Di kubu Barca, Lionel Messi dan kawan-kawan sedang berada dalam performa terbaiknya karena belum terkalahkan di ajang Liga BBVA. Meskipun dalam kondisi yang lebih baik, Barca tetap mewaspadai ancaman Milan. Mereka tak ingin merasakan hal serupa seperti pada pertemuan pertama.

“Kami senang jika bisa meraih kemenangan karena kemenangan bakal menempatkan kami dalam posisi yang bagus di grup. Namun, Milan merupakan tim yang memiliki banyak potensi dan kami tidak bisa menganggap mereka enteng,” jelas Pedro.

Pelatih Gerardo Martino dipastikan akan menurunkan skuad terbaiknya, termasuk menurunkan trio Neymar, Messi, dan Alexis Sanchez sejak menit-menit awal. Messi memiliki ambisi tersendiri untuk mencetak gol setelah mandul dalam beberapa laga. Terakhir kali, Messi mencetak gol saat melawan Milan.

“Leo ambisius. Dia selalu ingin mencetak gol, tetapi jujur aku melihat dia tenang. Dia adalah pemain terbaik dunia dan gol akan datang,” beber Pedro.

Gelandang AC Milan, Ricardo Kaka, mengakui I Rossoneri saat ini memang tengah mengalami masa sulit. Ia pun menilai laga melawan Barcelona pada matchday keempat Grup H Liga Champions, merupakan kesempatan bagi Milan untuk kembali unjuk gigi.

“Bagi kami, tidak mudah untuk menghadapi Barcelona dengan cara bermain seperti mereka. Tetapi, kami berjanji akan melakukan segala sesuatu yang kami bisa,” ujar Kaka.

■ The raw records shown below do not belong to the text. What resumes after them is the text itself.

(* ===== verification/QueueRefine.v ===== *)
(** * Claiming and running refine the abstract machine

    The methods of queue.go and specific_claim.go as steps; what a claim and a
    verified lease establish. *)

From stdpp Require Import base tactics list gmap strings sorting relations.
From Stdlib Require Import ZArith Lia.
From S2P Require Import Prelude GoLib TaskDomain Database StoreHelpers StoreMutate StoreQueue.
From S2P Require Import StoreOutbox StoreRun StoreSpec LeaseInvariant TaskInvariant StoreRefine.
From S2P Require Import MutateRefine.

Local Open Scope Z_scope.

Section Refine.
Context `{Env}.

Lemma put_task_id (id : Z) (t : Task) (d : DB) : db_tasks d !! id = Some t -> put_task id t d = d.
Proof. intros Ht. unfold put_task. rewrite insert_id by done. by destruct d. Qed.

(** ** Loops over tasks

    A loop over distinct stored tasks whose body is steps on its task. *)
Lemma foldM_tasks {B} (release : bool) (f : B -> Task -> M B) (xs : list Task) (b b' : B)
    (w w' : World) :
  (forall b x b1 w w1, Inv (w_db w) -> stored w x -> x ∈ xs -> f b x w = (Ok b1, w1) ->
     steps_on release (OnTask (task_ID x)) (w_db w) (w_db w1)) ->
  Inv (w_db w) -> NoDup (task_ID <$> xs) -> (forall x, x ∈ xs -> stored w x) ->
  foldM f b xs w = (Ok b', w') -> steps release (w_db w) (w_db w').
Proof.
  revert b w. induction xs as [|x xs IH]; intros b w Hf Hinv Hnd Hst Hm.
  { apply foldM_nil in Hm as [_ ->]. reflexivity. }
  apply foldM_cons in Hm as (b1 & w1 & H1 & Hm).
  rewrite fmap_cons in Hnd. apply NoDup_cons in Hnd as [Hni Hnd].
  assert (Hs : steps_on release (OnTask (task_ID x)) (w_db w) (w_db w1)).
  { eapply Hf; [done|apply Hst; left|left|done]. }
  etransitivity; [by eapply steps_on_steps|]. eapply IH; [|by eapply Inv_steps_on|done| |done].
  - intros. eapply Hf; [done|done|by right|done].
  - intros y Hy. unfold stored. rewrite (steps_on_frame_task _ _ _ _ _ Hs).
    + apply Hst. by right.
    + intros Heq. apply Hni. rewrite <- Heq. by apply list_elem_of_fmap_2.
Qed.

(** ** claimOne *)

(** What a claim of the task [t] leaves behind. *)
Record claim_result (request : ClaimRequest) (t : Task) (item : ClaimedTask) (d : DB) : Prop := {
  cr_task : db_tasks d !! task_ID t = Some (claimed_Task item);
  cr_moved : moved 1 t StatusLeased (claimed_Task item);
  cr_attempt : db_attempts d !! attempt_ID (claimed_Attempt item)
               = Some (claimed_Attempt item);
  cr_worker : attempt_WorkerID (claimed_Attempt item) = claim_WorkerID request;
  cr_owner : attempt_TaskID (claimed_Attempt item) = task_ID t;
  cr_lease : db_leases d !! lease_ID (claimed_Lease item)
             = Some (mkLeaseRow (claimed_Lease item) (hashToken (claimed_LeaseToken item)));
  cr_active : lease_Status (claimed_Lease item) = LeaseActive;
  cr_of_task : lease_TaskID (claimed_Lease item) = task_ID t;
  cr_of_attempt : lease_AttemptID (claimed_Lease item) = attempt_ID (claimed_Attempt item);
  cr_holder : lease_HolderID (claimed_Lease item) = LeaseHolder request }.

Lemma claimOne_ok (release : bool) (t : Task) (request : ClaimRequest) (n : Z)
    (item : ClaimedTask) (w w' : World) :
  stored w t -> claimOne t request n w = (Ok item, w') ->
  step release (OnTask (task_ID t)) (w_db w) (w_db w')
  /\ claim_result request t item (w_db w')
  /\ task_Status t = StatusReady /\ task_AttemptCount t < task_MaxAttempts t.
Proof.
  unfold claimOne. intros Hst Hm.
  next Hm w1 H1. apply newToken_ok in H1 as [Htok H1].
  next Hm w2 H2. apply transaction_now_ok in H2 as [_ H2].
  next Hm w3 H3. apply nextval_ok in H3.
  next Hm w4 H4. apply insert_attempt_ok in H4 as (-> & Hac & Haf & H4).
  next Hm w5 H5. apply clock_timestamp_ok in H5 as [_ H5].
  next Hm w6 H6. apply nextval_ok in H6.
  next Hm w7 H7. apply insert_lease_ok in H7 as (-> & Hlc & Hna & Hlf & H7).
  rewrite H3, H2, H1 in Haf, H4. rewrite H6, H5, H4 in Hna, Hlf, H7.
  next Hm w8 H8. apply update_task_ok in H8. simpl in Hm, H8.
  unfold stored in Hst.
  destruct r4 as [row|].
  2:{ exfalso. destruct H8 as [_ H8]. rewrite H7 in H8. by specialize (H8 _ Hst). }
  destruct H8 as (t0 & Ht0 & _ & -> & Hck & H8).
  rewrite H7 in Ht0. simpl in Ht0. rewrite Hst in Ht0. injection Ht0 as <-.
  next Hm w9 H9. apply ret_ok in Hm as [-> ->].
  apply transitionTask_ok in H9
    as (Hcan & t1 & e & o & x & Ht1 & _ & Hmv & _ & _ & _ & Hj & H9).
  rewrite H8 in Ht1. simpl in Ht1. rewrite lookup_insert_eq in Ht1. injection Ht1 as <-.
  simpl in Hcan. assert (Hready : task_Status t = StatusReady).
  { by destruct (task_Status t). }
  apply tasks_check_count in Hck. simpl in Hck.
  assert (Hmoved : moved 1 t StatusLeased r4).
  { destruct Hmv as [[] ? Hcount ? ? ?]. simpl in *. split; try done. lia. }
  change (set_tasks (<[task_ID t := task_counted (task_AttemptCount t + 1) t]>
            (db_tasks (w_db w7))) (w_db w7))
    with (put_task (task_ID t) (task_counted (task_AttemptCount t + 1) t) (w_db w7)) in H8.
  rewrite H8, put_task_twice, H7 in H9. simpl in H9. split_and!; [| |done|lia].
  - rewrite H9. eapply (step_claim release (w_db w) (task_ID t) t r4); try done; [lia|..].
    simpl in Hj. rewrite Hready in Hj.
    eapply journal_rows_ext; [| |exact Hj]; by rewrite H8, H7.
  - split; simpl; try done; rewrite H9; simpl; by rewrite lookup_insert_eq, <- ?Htok.
Qed.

Milan berada di peringkat kedua klasemen sementara Grup H dengan poin lima, tertinggal dua angka dari Barcelona di posisi teratas. Pada pertemuan pertama di San Siro, Milan mampu menahan Barcelona 1-1.

“Kami ingin meninggalkan situasi saat ini dengan seluruh kekuatan kami. Aku tidak akan membuat janji. Gol dan assist hanya masalah teknis, tetapi aku dapat bertaruh demi keinginan tim untuk menang,” kata Kaka.

“Melawan Barcelona pada pertemuan pertama menunjukkan bahwa kami mampu memainkan pertandingan besar,” tukasnya.